Dynamic IP address issues
The following issues correspond with a continuously changing IP address.
Whenever your public IP address changes, all ongoing TCP connections to and from your machine are terminated and must be reestablished using the new IP.
Since the IP address of your computer is unpredictable, it is difficult for others to connect to it. If you want to host any kind of network-accessible service on your machine, you need to either use a dynamic DNS service; this works by allocating you a DNS name which is regularly updated to reflect your changing IP address; or you need to implement a more pedestrian solution, such as configuring a program on your computer to periodically connect to another server and store your current IP address there, making it available for retrieval.
If you want to host a service on your home machine and find that your IP address changes periodically, the best way around this problem is to ask your ISP to grant you a static IP. They will frequently agree to do this free of charge. If this is unavailable, you can use a dynamic DNS service.

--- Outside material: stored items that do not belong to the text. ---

Lemma Verify_arises (w : World) (file : gostring)
  (results : list ChecksumFile) :
  Verify w file = Ret results -> Forall (arises w) results.
Proof.
  unfold Verify. rewrite parseSfvFile_closed.
  destruct (manifestInput w file) as [input|]; [|discriminate].
  destruct (existsb isEmptyLine (ScanLines input)); [discriminate|].
  cbn [bind]. intros H. apply mapM_Forall2 in H.
  assert (Hin : Forall (arises w) (flat_map (lineEntry w) (ScanLines input)))
    by (apply flat_map_Forall; intros line; apply lineEntry_arises).
  induction H as [|e r es rs Hr _ IH]; constructor.
  - inversion Hin as [|? ? He _]; subst.
    unfold verifyOne in Hr.
    destruct (calculateChecksum w e) as [h| | |] eqn:Eh; try discriminate.
    cbn [bind] in Hr. apply Ret_inj in Hr. subst r.
    apply (arises_step w Comparison h); [|reflexivity].
    now apply (arises_step w Hashing e).
  - apply IH. now inversion Hin.
Qed.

Virtual servers - port forwarding at the router
If you want to make a server accessible from the internet, but the computer on which the server will be based has only a private subnet IP addresses, there is a solution. Usually, the router which connects the private subnet to the internet can be configured to forward all incoming connections on a certain port to one of the computers inside the private network. This is called port forwarding (not the same thing as SSH port forwarding) or a 'virtual server' facility (although the server is quite real; it's just its IP address that is not).
This setup generally works just fine, but there is one thing to remember. The IP address by which the server is known to internet clients is not the IP address that the server machine actually has. This distinction between the public IP address at the router, and the private IP address of the actual server machine inside, frequently arises in SSH connection tunneling, leading to incorrect configuration if not properly understood.
Modern computers run a large number of local services (such as Windows file and printer sharing) which accept connections on various port numbers, but are meant to be accessible only from locally trusted subnets. Preventing the wider internet from accessing these services in possibly malicious ways is the purpose of ingress firewalls.
In organizations, gateways that connect the local subnet to the internet usually feature an ingress firewall. This firewall should normally be configured to allow no connections into the subnet, except connections to servers that must accept connections from the internet.
At home, your ISP will usually not protect your PC from malicious access from the internet. Instead, this task must be performed by a firewall installed on your home router, or if your computer is connected to the internet directly, a software firewall in your machine. Windows XP comes equipped with such a firewall; you should use it. Software firewall solutions are available for earlier versions of Windows.
There is another type of firewall called an egress firewall, or a firewall that filters outbound connections from your machine to the internet. This is generally software which tries to control what programs on your machine access the internet. This is intended to block malicious software from doing too much damage after it has already infected your computer. However, cleverly written malware can fool an egress firewall like this with fairly simple and straightforward deceptions. The only real medicine against malware is therefore to prevent it from infecting your computer in the first place.